Collected data:
(** X11.  [on_train_begin] does not undo its appends when it fails.  If
    the conversations before some position generate and the one at that
    position has no turn, or the model returns no row for it, the hook
    raises [IndexError] with the completions generated so far appended
    to the list and the model left in evaluation mode. *)
Theorem failed_on_train_begin_keeps_earlier_completions
    (accelerator : Accelerator) (model : Model) (tokenizer : Tokenizer) (w : World)
    (before : list Conversation) (m : Conversation) (rest : list Conversation)
    (texts : list string) :
  map chosen (split_between_processes accelerator (prompt_dataset (self w)))
  = before ++ m :: rest ->
  Forall2 (generates model tokenizer) before texts ->
  m = [] \/ generate model (apply_chat_template tokenizer (generation_input m)) = [] ->
  let run := on_train_begin accelerator model tokenizer w in
  fst run = Raise IndexError /\
  ref_completions (self (snd run)) = ref_completions (self w) ++ texts /\
  prompt_dataset (self (snd run)) = prompt_dataset (self w) /\
  training (trainer (snd run)) = false.
Proof.
  intros Hshard HF Hm run.
  assert (Hne : split_between_processes accelerator (prompt_dataset (self w)) <> []).
  { intros E. rewrite E in Hshard. destruct before; discriminate. }
  unfold run. rewrite (on_train_begin_by_loop _ _ _ _ Hne), Hshard, for_loop_app.
  rewrite (bind_Ok _ _ _ _ _ (ref_loop_run model tokenizer before texts _ HF)).
  simpl for_loop. unfold bind.
  destruct m as [|t0 m0] eqn:Em.
  - rewrite ref_completion_step_empty. simpl. repeat split; reflexivity.
  - rewrite <- Em in *.
    assert (Hm' : m <> []) by (rewrite Em; discriminate).
    destruct Hm as [Hm|Hm]; [contradiction|].
    rewrite (ref_completion_step_run _ _ _ _ Hm').
    unfold completion_text. rewrite Hm. simpl.
    rewrite app_nil_r. repeat split; reflexivity.
Qed.

(** X11 (witness).  The second conversation of the shard has no turn. *)
Lemma failed_on_train_begin_keeps_earlier_completions_witness :
  let rows := [ {| prompt := "p0"; chosen := [Example.turn "user" "hello"] |};
                {| prompt := "p1"; chosen := [] |} ]%string in
  let run := on_train_begin Example.single_process Example.reference_model
               Example.tokenizer (Example.fresh rows) in
  Forall2 (generates Example.reference_model Example.tokenizer)
    [[Example.turn "user" "hello"]]%string ["hi"]%string /\
  fst run = Raise IndexError /\
  ref_completions (self (snd run)) = ["hi"]%string.
Proof.
  intros rows run.
  assert (HF : Forall2 (generates Example.reference_model Example.tokenizer)
                 [[Example.turn "user" "hello"]]%string ["hi"]%string).
  { repeat constructor; discriminate. }
  destruct (failed_on_train_begin_keeps_earlier_completions
              Example.single_process Example.reference_model Example.tokenizer
              (Example.fresh rows) [[Example.turn "user" "hello"]]%string [] []
              ["hi"]%string eq_refl HF (or_introl eq_refl))
    as [Hraise [Hrefs _]].
  split; [exact HF|]. split; [exact Hraise|exact Hrefs].
Defined.
Lemma channel_hex material c0 r1 r2 g1 g2 b1 b2 :
  Py.getitem material "color" =
    Ok (JStr (String c0 (String r1 (String r2 (String g1 (String g2
               (String b1 (String b2 EmptyString)))))))) →
  ∀ R1 R2 G1 G2 B1 B2,
    Py.digit16 r1 = Some R1 → Py.digit16 r2 = Some R2 →
    Py.digit16 g1 = Some G1 → Py.digit16 g2 = Some G2 →
    Py.digit16 b1 = Some B1 → Py.digit16 b2 = Some B2 →
    channel material 1 3 = Ok (num_div (num_of_Z (16 * R1 + R2)) (num_of_Z 255)) ∧
    channel material 3 5 = Ok (num_div (num_of_Z (16 * G1 + G2)) (num_of_Z 255)) ∧
    channel material 5 7 = Ok (num_div (num_of_Z (16 * B1 + B2)) (num_of_Z 255)).
Proof.
  intros Hc R1 R2 G1 G2 B1 B2 Hr1 Hr2 Hg1 Hg2 Hb1 Hb2.
  unfold channel. rewrite Hc. cbn [mbind result_bind Py.slice Nat.sub substring].
  rewrite (int16_two_digits _ _ _ _ Hr1 Hr2), (int16_two_digits _ _ _ _ Hg1 Hg2),
    (int16_two_digits _ _ _ _ Hb1 Hb2). cbn [mbind result_bind].
  apply digit16_range in Hr1, Hr2, Hg1, Hg2, Hb1, Hb2.
  split_and!; apply quotient_255; lia.
Qed.

(** The loop over the slots of the attribute writes the colour to each of
    them. *)
Lemma fill_colors obj r g b opacity a nm m mods loc rot :
  Py.as_num opacity = Some a →
  ∀ j i slots s,
    objects s !! obj = Some (mkObject nm (MeshData m (Some slots)) mods loc rot) →
    length slots = i + j →
    for_each (seq i j) (λ vtx, set_vertex_color obj vtx (r, g, b, opacity)) s =
    (Ok tt,
     Host.set_objects
       <[obj := mkObject nm
                  (MeshData m (Some (take i slots ++ replicate j (Some (r, g, b, a)))))
                  mods loc rot]> s).
Proof.
  intros Ha. induction j as [|j IH]; intros i slots s Ho Hlen; simpl.
  - rewrite M_ret_run, app_nil_r, take_ge by lia.
    unfold Host.set_objects. rewrite insert_id by done. by destruct s.
  - rewrite M_bind_run. unfold set_vertex_color.
    erewrite update_run; [|exact Ho|]; cycle 1.
    { cbn [ob_data]. unfold Py.number. rewrite Ha. reflexivity. }
    cbn [ob_name ob_modifiers ob_location ob_rotation].
    erewrite (IH (S i)); cycle 1.
    { simpl. apply lookup_insert_eq. }
    { rewrite length_insert. lia. }
    unfold Host.set_objects. simpl. rewrite insert_insert_eq.
    do 6 f_equal.
    assert (Hi : i < length slots) by lia.
    rewrite (take_S_r _ _ (Some (r, g, b, a))) by by apply list_lookup_insert_eq.
    rewrite take_insert_ge by lia. by rewrite <- app_assoc.
Qed.

Lemma applyColorAttrib_ok obj material opacity a nm m c mods loc rot r g b s :
  objects s !! obj = Some (mkObject nm (MeshData m c) mods loc rot) →
  channel material 1 3 = Ok r → channel material 3 5 = Ok g →
  channel material 5 7 = Ok b →
  Py.getitem material "opacity" = Ok opacity → Py.as_num opacity = Some a →
  applyColorAttrib vertex_count obj material s =
  (Ok tt,
   Host.set_objects
     <[obj := mkObject nm
                (MeshData m (Some (replicate (vertex_count m) (Some (r, g, b, a)))))
                mods loc rot]> s).
Proof.
  intros Ho Hr Hg Hb Hop Ha. unfold applyColorAttrib.
  rewrite M_bind_run, lift_run, Hr, M_bind_run, lift_run, Hg.
  rewrite M_bind_run, lift_run, Hb, M_bind_run, lift_run, Hop.
  assert (Hfill : (color_attributes_new vertex_count obj ≫= λ n,
             for_each (seq 0 n) (λ vtx, set_vertex_color obj vtx (r, g, b, opacity))) s
          = (Ok tt, Host.set_objects
               <[obj := mkObject nm
                  (MeshData m (Some (replicate (vertex_count m) (Some (r, g, b, a)))))
                  mods loc rot]> s)).
  { rewrite M_bind_run. unfold color_attributes_new. rewrite Ho.
    erewrite (fill_colors _ _ _ _ _ _ _ _ _ _ _ Ha); cycle 1.
    { simpl. apply lookup_insert_eq. }
    { by rewrite length_replicate. }
    unfold Host.set_objects. simpl. by rewrite insert_insert_eq. }
  destruct material; try exact Hfill. discriminate Hop.
Qed.

(** C6.  For a material with colour [#RRGGBB] and opacity [o], colour
    application gives the mesh of the object a colour attribute with one
    slot per vertex, every slot holding (R/255, G/255, B/255, o); for
    [#FF0000] and opacity 1.0 every slot holds (1.0, 0.0, 0.0, 1.0). *)
Theorem applyColorAttrib_uniform (obj : nat) (o : object) (m : mesh)
    (c : option (list (option rgba))) (material opacity : json) (a : num)
    (r1 r2 g1 g2 b1 b2 : ascii) (R1 R2 G1 G2 B1 B2 : Z) (s : scene) :
  objects s !! obj = Some o → ob_data o = MeshData m c →
  Py.getitem material "color" =
    Ok (JStr (String "#" (String r1 (String r2 (String g1 (String g2
               (String b1 (String b2 EmptyString)))))))) →
  Py.digit16 r1 = Some R1 → Py.digit16 r2 = Some R2 →
  Py.digit16 g1 = Some G1 → Py.digit16 g2 = Some G2 →
  Py.digit16 b1 = Some B1 → Py.digit16 b2 = Some B2 →
  Py.getitem material "opacity" = Ok opacity → Py.as_num opacity = Some a →
  let rgba := (num_div (num_of_Z (16 * R1 + R2)) (num_of_Z 255),
               num_div (num_of_Z (16 * G1 + G2)) (num_of_Z 255),
               num_div (num_of_Z (16 * B1 + B2)) (num_of_Z 255), a) in
  ∃ s',
    applyColorAttrib vertex_count obj material s = (Ok tt, s') ∧
    ob_data <$> objects s' !! obj =
      Some (MeshData m (Some (replicate (vertex_count m) (Some rgba)))) ∧
    (r1 = "F"%char → r2 = "F"%char → g1 = "0"%char → g2 = "0"%char →
     b1 = "0"%char → b2 = "0"%char → a = Float 1 →
     rgba = (Float 1, Float 0, Float 0, Float 1)).
Proof.
  intros Ho Hd Hc Hr1 Hr2 Hg1 Hg2 Hb1 Hb2 Hop Ha rgba.
  destruct o as [nm d mods loc rot]. simpl in Hd. subst d.
  destruct (channel_hex _ _ _ _ _ _ _ _ Hc _ _ _ _ _ _ Hr1 Hr2 Hg1 Hg2 Hb1 Hb2)
    as (Hr & Hg & Hb).
  eexists. rewrite (applyColorAttrib_ok _ _ _ _ _ _ _ _ _ _ _ _ _ _ Ho Hr Hg Hb Hop Ha).
  split; [done|]. split.
  - simpl. by rewrite lookup_insert_eq.
  - intros -> -> -> -> -> -> ->. vm_compute in Hr1, Hr2, Hg1, Hg2, Hb1, Hb2.
    injection Hr1 as <-. injection Hr2 as <-. injection Hg1 as <-.
    injection Hg2 as <-. injection Hb1 as <-. injection Hb2 as <-.
    reflexivity.
Qed.
(** ** Labels *)


(** A component the rotation does not have is 0, without conversion and,
    for [z], without the offset of 180 degrees. *)
Lemma angle_absent rot k offset :
  Py.contains k rot = Ok false → angle radians rot k offset = Ok zero.
Proof. intros H. unfold angle. by rewrite H. Qed.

◆ The task:
Extract every line from the one containing "Theorem applyColorAttrib_uniform (obj" to the end of the entries, including both of those lines, exactly as given and with nothing added.

◆ Answer for the task:
Theorem applyColorAttrib_uniform (obj : nat) (o : object) (m : mesh)
    (c : option (list (option rgba))) (material opacity : json) (a : num)
    (r1 r2 g1 g2 b1 b2 : ascii) (R1 R2 G1 G2 B1 B2 : Z) (s : scene) :
  objects s !! obj = Some o → ob_data o = MeshData m c →
  Py.getitem material "color" =
    Ok (JStr (String "#" (String r1 (String r2 (String g1 (String g2
               (String b1 (String b2 EmptyString)))))))) →
  Py.digit16 r1 = Some R1 → Py.digit16 r2 = Some R2 →
  Py.digit16 g1 = Some G1 → Py.digit16 g2 = Some G2 →
  Py.digit16 b1 = Some B1 → Py.digit16 b2 = Some B2 →
  Py.getitem material "opacity" = Ok opacity → Py.as_num opacity = Some a →
  let rgba := (num_div (num_of_Z (16 * R1 + R2)) (num_of_Z 255),
               num_div (num_of_Z (16 * G1 + G2)) (num_of_Z 255),
               num_div (num_of_Z (16 * B1 + B2)) (num_of_Z 255), a) in
  ∃ s',
    applyColorAttrib vertex_count obj material s = (Ok tt, s') ∧
    ob_data <$> objects s' !! obj =
      Some (MeshData m (Some (replicate (vertex_count m) (Some rgba)))) ∧
    (r1 = "F"%char → r2 = "F"%char → g1 = "0"%char → g2 = "0"%char →
     b1 = "0"%char → b2 = "0"%char → a = Float 1 →
     rgba = (Float 1, Float 0, Float 0, Float 1)).
Proof.
  intros Ho Hd Hc Hr1 Hr2 Hg1 Hg2 Hb1 Hb2 Hop Ha rgba.
  destruct o as [nm d mods loc rot]. simpl in Hd. subst d.
  destruct (channel_hex _ _ _ _ _ _ _ _ Hc _ _ _ _ _ _ Hr1 Hr2 Hg1 Hg2 Hb1 Hb2)
    as (Hr & Hg & Hb).
  eexists. rewrite (applyColorAttrib_ok _ _ _ _ _ _ _ _ _ _ _ _ _ _ Ho Hr Hg Hb Hop Ha).
  split; [done|]. split.
  - simpl. by rewrite lookup_insert_eq.
  - intros -> -> -> -> -> -> ->. vm_compute in Hr1, Hr2, Hg1, Hg2, Hb1, Hb2.
    injection Hr1 as <-. injection Hr2 as <-. injection Hg1 as <-.
    injection Hg2 as <-. injection Hb1 as <-. injection Hb2 as <-.
    reflexivity.
Qed.
(** ** Labels *)


(** A component the rotation does not have is 0, without conversion and,
    for [z], without the offset of 180 degrees. *)
Lemma angle_absent rot k offset :
  Py.contains k rot = Ok false → angle radians rot k offset = Ok zero.
Proof. intros H. unfold angle. by rewrite H. Qed.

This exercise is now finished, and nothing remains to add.